United States Bankruptcy Court, Western District of Pennsylvania
Jan 17, 2023
Related To Dkt. 258 (Bankr. W.D. Pa. Jan. 17, 2023)

Opinion

22-20823-GLT Related To Dkt. 258 277 285 291

01-17-2023

In re: U LOCK, INC., Debtor.

Robert S. Bernstein, Esq., Lara S. Martin, Esq., Bernstein Berkley, P.C. Pittsburgh, PA Attorneys for Christine Biros John B. Joyce, Esq., Jeremy J. Kobeski, Esq., Grenen & Birsic, P.C. Pittsburgh, PA Attorneys for Shanni Snyder Robert H. Slone, Esq., Mahady & Mahady Greensburg, PA Chapter 7 trustee J. Allen Roth, Esq.
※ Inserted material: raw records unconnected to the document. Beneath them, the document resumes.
Lemma obj_put_get (o : obj) key v k :
  Map_get (obj_put o key v) k
  = if String.eqb key k then Some v else Map_get o k.
Proof.
  unfold obj_put, obj_has, obj_set. case_bool_decide as Hin.
  - destruct (String.eqb_spec key k) as [->|Hne].
    + apply Map_get_set_eq.
    + by apply Map_get_set_ne.
  - destruct (array_index key).
    + by apply insert_index_get.
    + destruct (String.eqb_spec key k) as [->|Hne].
      * apply Map_get_set_eq.
      * by apply Map_get_set_ne.
Qed.

Lemma fromEntries_get entries (o : obj) k v :
  (forall e, e ∈ entries -> e.1 = k -> e.2 = v) ->
  (exists e, e ∈ entries /\ e.1 = k) \/ Map_get o k = Some v ->
  Map_get (foldl (fun o entry => obj_put o entry.1 entry.2) o entries) k = Some v.
Proof.
  revert o. induction entries as [|e entries IH]; intros o Hall Hsome.
  - destruct Hsome as [(e & He & _)|?]; [by apply elem_of_nil in He|done].
  - simpl. apply IH.
    + intros e' He'. apply Hall. by right.
    + destruct (decide (e.1 = k)) as [Hk|Hk].
      * right. rewrite obj_put_get. rewrite Hk, String.eqb_refl.
        f_equal. apply Hall; [left|done].
      * destruct Hsome as [(e' & He' & Hk')|Hget].
        -- apply elem_of_cons in He' as [->|He']; [done|]. left. by exists e'.
        -- right. rewrite obj_put_get.
           destruct (String.eqb_spec e.1 k); [done|done].
Qed.

Section WithRuntime.
Context {R : Runtime}.

(** X14.  The variants of a component set are listed in order, and the
    properties of a variant that is a component are read off its name:
    for a pair [key=value] of the name -- the only pair with that key, or
    one of several that agree -- the property [key] is the whole text
    after the first [=], further [=] included; a pair without [=] gives
    the property of that name the empty text. *)
Theorem variant_properties_of_name figma nodeId node vs variant pair key value :
  getNodeByIdAsync figma nodeId = Some (IsScene node) ->
  Figma.type node = "COMPONENT_SET" -> children node = Some vs ->
  variant ∈ vs -> Figma.type variant = "COMPONENT" ->
  pair ∈ split ", " (name variant) ->
  ~ occurs "=" key ->
  (pair = key ++ "=" ++ value \/ (pair = key /\ value = "")) ->
  (forall other, other ∈ split ", " (name variant) ->
     (pair_entry other).1 = key -> (pair_entry other).2 = VStr value) ->
  exists r props,
    handleGetVariants figma nodeId = Ok r
    /\ variant_id <$> variants r = id <$> vs
    /\ variant_name <$> variants r = name <$> vs
    /\ {| variant_id := id variant; variant_name := name variant;
          variant_properties := Some props |} ∈ variants r
    /\ obj_get props key = VStr value.
Proof.
  intros Hfind Htype Hvs Hin Hcomp Hpair Hno Hform Hall.
  unfold handleGetVariants, findNodeById. rewrite Hfind. simpl.
  rewrite Htype. simpl. rewrite Hvs. simpl.
  eexists _, _. split; [reflexivity|]. cbn [variants].
  split_and!.
  - rewrite <- list_fmap_compose. done.
  - rewrite <- list_fmap_compose. done.
  - apply list_elem_of_fmap. exists variant. split; [|done].
    rewrite Hcomp. simpl. reflexivity.
  - unfold obj_get, Object_fromEntries.
    rewrite (fromEntries_get _ [] key (VStr value)); [done| |].
    + intros e (other & -> & Hother)%list_elem_of_fmap. by apply Hall.
    + left. exists (pair_entry pair). split.
      * apply list_elem_of_fmap. by exists pair.
      * destruct Hform as [->|[-> ->]].
        -- by rewrite pair_entry_value.
        -- by rewrite pair_entry_bare.
Qed.
Lemma loop_body_same_results w rt thr fe minexp reqedu file st1 st2 :
  same_results st1 st2 ->
  same_results_outcome
    (loop_body w rt thr fe minexp reqedu file st1)
    (loop_body w rt thr fe minexp reqedu file st2).
Proof.
  intros (Hr & Hc). unfold loop_body.
  destruct (negb (String.eqb (filename file) "") && allowed_file (filename file));
    [|split; assumption].
  set (name := secure_filename (filename file)).
  rewrite (StepFacts.extract_after_save w file name (loop_fx st1)),
    (StepFacts.extract_after_save w file name (loop_fx st2)).
  assert (Hskip : forall fx1 fx2,
             same_results_outcome
               (Ok (LoopState (results st1) (match_counter st1) fx1))
               (Ok (LoopState (results st2) (match_counter st2) fx2))).
  { intros fx1 fx2. split; assumption. }
  destruct (extract_text_from_file _ _ name name) as [text|e]; [|reflexivity].
  simpl bind.
  destruct (String.eqb text ""); [apply Hskip|].
  destruct (find_experience text) as [x|e]; [|reflexivity]. simpl bind.
  destruct (fe && PyFloat.lt x minexp); [apply Hskip|].
  destruct (fe && negb (bool_decide (reqedu ⊆ find_education text)));
    [apply Hskip|].
  destruct (passed _); [|apply Hskip].
  destruct (item (rsplit1 "." name) 1) as [ext|e]; [|reflexivity].
  simpl bind. rewrite Hr, Hc. split; reflexivity.
Qed.

Lemma loop_same_results w rt thr fe minexp reqedu files :
  forall st1 st2,
    same_results st1 st2 ->
    same_results_outcome
      (loop w rt thr fe minexp reqedu files st1)
      (loop w rt thr fe minexp reqedu files st2).
Proof.
  induction files as [|file files IH]; simpl; intros st1 st2 H; [exact H|].
  pose proof (loop_body_same_results w rt thr fe minexp reqedu file _ _ H) as Hb.
  destruct (loop_body w rt thr fe minexp reqedu file st1),
    (loop_body w rt thr fe minexp reqedu file st2);
    simpl in *; try contradiction; auto.
Qed.

Lemma loop_not_allowed w rt thr fe minexp reqedu files :
  List.Forall (fun file => allowed_file (filename file) = false) files ->
  forall st, loop w rt thr fe minexp reqedu files st = Ok st.
Proof.
  induction 1 as [|file files Hf Hfs IH]; intros st; simpl; [reflexivity|].
  rewrite (LoopFacts.loop_body_not_allowed _ _ _ _ _ _ _ _ Hf). simpl. apply IH.
Qed.

End IndependenceFacts.

(** X17. The response does not depend on the effects the run starts from:
    whatever the flashes and the two folders hold, the same request in the
    same world gets the same rendered list, or the same redirect, or the
    same exception; so a second run of a request gives the results of the
    first. *)
Theorem response_independent_of_effects w req fx1 fx2 :
  response_of (index w req fx1) = response_of (index w req fx2).
Proof.
  unfold index.
  destruct (NLP_MODEL w); [|reflexivity].
  destruct (method req); [reflexivity|].
  destruct (files req !! "resumes"); [|reflexivity].
  destruct (match get (form req) "threshold" with
            | Some s => py_float s
            | None => Ok (PyFloat.of_ratio false 6 10)
            end) as [thr|e]; [|reflexivity].
  simpl bind.
  destruct (match getlist (files req) "resumes" with
            | [] => true
            | file :: _ => String.eqb (filename file) ""
            end); [reflexivity|].
  destruct (String.eqb _ ""); [reflexivity|].
  match goal with
  | |- context [match ?x with Ok _ => _ | Raise _ => _ end] =>
      destruct x as [minexp|e]; [|reflexivity]
  end.
  match goal with
  | |- context [loop ?w ?rt ?thr ?fe ?mn ?re ?fs (LoopState [] 0 fx1)] =>
      pose proof (IndependenceFacts.loop_same_results w rt thr fe mn re fs
                    (LoopState [] 0 fx1) (LoopState [] 0 fx2)
                    (conj eq_refl eq_refl)) as Hl;
      destruct (loop w rt thr fe mn re fs (LoopState [] 0 fx1)) as [st1|e1],
        (loop w rt thr fe mn re fs (LoopState [] 0 fx2)) as [st2|e2];
      simpl in Hl; try contradiction
  end.
  - destruct Hl as (Hr & _). simpl. now rewrite Hr.
  - simpl. now rewrite Hl.
Qed.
J. Allen Roth, Attorney at Law Latrobe, PA Attorney for the Debtor


Chapter 7

Robert S. Bernstein, Esq., Lara S. Martin, Esq., Bernstein Berkley, P.C. Pittsburgh, PA Attorneys for Christine Biros

John B. Joyce, Esq., Jeremy J. Kobeski, Esq., Grenen & Birsic, P.C. Pittsburgh, PA Attorneys for Shanni Snyder

Robert H. Slone, Esq., Mahady & Mahady Greensburg, PA Chapter 7 trustee

J. Allen Roth, Esq. J. Allen Roth, Attorney at Law Latrobe, PA Attorney for the Debtor

MEMORANDUM OPINION

GREGORY L. TADDONIO, CHIEF UNITED STATES BANKRUPTCY JUDGE

"Pigs get fat, hogs get slaughtered." Cliched as it is, the adage thrives in bankruptcy circles precisely because it is a stark warning against the perils of overreach. Case in point: creditor Christine Biros filed a motion ("Motion") requesting an allowed administrative expense claim under section 503(b)(1)(A) of the Bankruptcy Code arising from the chapter 7 estate's use and occupancy of her commercial property in North Huntingdon, Pennsylvania ("Property"). An expected and conceptually appropriate request. But the Motion obscenely demands a payment of $144,000-an amount more than twice the present value of the entire estate. Unsurprisingly, the Motion elicited universal derision from the parties in interest.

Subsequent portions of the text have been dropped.